Listed records Block Start

(* ===== verification/ApiPartial.v ===== *)
(** * The responses with partial failures

    The response types of opensearchapi that report partial failures, each with
    the fields the failures are read from, its categories, the reports errmask.go
    documents for it, and its instances of the classes of ApiErrors.v. *)

From Stdlib Require Import Ascii String.
From stdpp Require Import base list strings.
From Stdlib Require Import ZArith Lia.
From S2P Require Import Prelude.
From S2P Require Import ErrMask.
From S2P Require Import BulkIndexer.
From S2P Require Import Errors.
From S2P Require Import ApiErrors.
Open Scope list_scope.
Open Scope Z_scope.

(** An envelope that may be missing. *)
Definition optional_failures (s : option ShardStatistics) : option error := s ≫= envelope_failures.

(** The laws hold by the shape of the failures. *)
Lemma envelope_partial s e : envelope_failures s = Some e -> exists l, e = Leaf l /\ partial_leaf l = true.
Proof. unfold envelope_failures. case_match; [done|]. intros [= <-]. by eexists. Qed.

Lemma write_partial o s e : write_failures o s = Some e -> exists l, e = Leaf l /\ partial_leaf l = true.
Proof. unfold write_failures. case_match; [done|]. intros [= <-]. by eexists. Qed.

Lemma optional_partial s e : optional_failures s = Some e -> exists l, e = Leaf l /\ partial_leaf l = true.
Proof. destruct s; [apply envelope_partial | done]. Qed.

Lemma bulk_partial r e : bulk_item_failures r = Some e -> exists l, e = Leaf l /\ partial_leaf l = true.
Proof. unfold bulk_item_failures. repeat case_match; try done. intros [= <-]. by eexists. Qed.

Lemma msearch_shards_partial l e : msearch_shard_failures l = Some e -> exists l, e = Leaf l /\ partial_leaf l = true.
Proof. unfold msearch_shard_failures. repeat case_match; try done. intros [= <-]. by eexists. Qed.

Lemma msearch_items_partial l e : msearch_item_failures l = Some e -> exists l, e = Leaf l /\ partial_leaf l = true.
Proof. unfold msearch_item_failures. repeat case_match; try done. intros [= <-]. by eexists. Qed.

#[export] Hint Resolve envelope_partial write_partial optional_partial bulk_partial msearch_shards_partial msearch_items_partial : partial.

Lemma one_category {A} (c x : Z * option A) : c ∈ [x] -> c = x.
Proof. by intros ->%list_elem_of_singleton. Qed.

Lemma two_categories {A} (c x y : Z * option A) : c ∈ [x; y] -> c = x \/ c = y.
Proof. intros [-> | ->%list_elem_of_singleton]%elem_of_cons; auto. Qed.

Ltac lawful :=
  split;
  [ intros r; split; [apply (bool_decide_unpack _); vm_compute; exact I | repeat (apply Forall_cons_2; [apply (bool_decide_unpack _); vm_compute; exact I|]); apply Forall_nil_2]
  | intros r c e Hc He;
    first [apply one_category in Hc as -> | apply two_categories in Hc as [-> | ->]]; cbn [snd] in He; eauto with partial
  | cbn; auto ].

(** The categories are the documented reports. *)
Lemma optional_reports s : optional_failures s = report_error (ShardsReport s).
Proof. destruct s; [apply envelope_reports | done]. Qed.
#[export] Hint Resolve optional_reports : reports.

Lemma one_report b e d : e = report_error d -> [(b, e)] = (fun d : Z * report => (d.1, report_error d.2)) <$> [(b, d)].
Proof. by intros ->. Qed.

Lemma two_reports b e d b' e' d' : e = report_error d -> e' = report_error d' ->
  [(b, e); (b', e')] = (fun d : Z * report => (d.1, report_error d.2)) <$> [(b, d); (b', d')].
Proof. by intros -> ->. Qed.

Ltac documents := first [refine (one_report _ _ _ _) | refine (two_reports _ _ _ _ _ _ _ _)]; auto with reports.


(** BulkResp: the record of BulkIndexer.v. *)
Definition BulkResp_PartialFailures (r : BulkResp) : list (Z * option error) :=
  [(BulkItems, bulk_item_failures r)].
#[export] Instance BulkResp_partial : partial_response BulkResp := {| categories_of := BulkResp_PartialFailures; wrap_several := None |}.
#[export] Instance BulkResp_lawful : lawful_response BulkResp.
Proof. lawful. Qed.
Definition BulkResp_documented (r : BulkResp) : list (Z * report) :=
  [(BulkItems, BulkReport (bp_Errors r) (bp_Items r))].
Lemma BulkResp_documents (r : BulkResp) : categories_of r = (fun d => (d.1, report_error d.2)) <$> BulkResp_documented r.
Proof. documents. Qed.
#[export] Instance BulkResp_described : documented_response BulkResp := {| documented := BulkResp_documented; law_documented := BulkResp_documents |}.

Listed records Block End

Work request
Out of the entries above, write out only the lines between the line holding "From S2P Require Import ErrMask." and the line holding "(** The laws", inclusive, each exactly as given.

Response to this task
From S2P Require Import ErrMask.
From S2P Require Import BulkIndexer.
From S2P Require Import Errors.
From S2P Require Import ApiErrors.
Open Scope list_scope.
Open Scope Z_scope.

(** An envelope that may be missing. *)
Definition optional_failures (s : option ShardStatistics) : option error := s ≫= envelope_failures.

(** The laws hold by the shape of the failures. *)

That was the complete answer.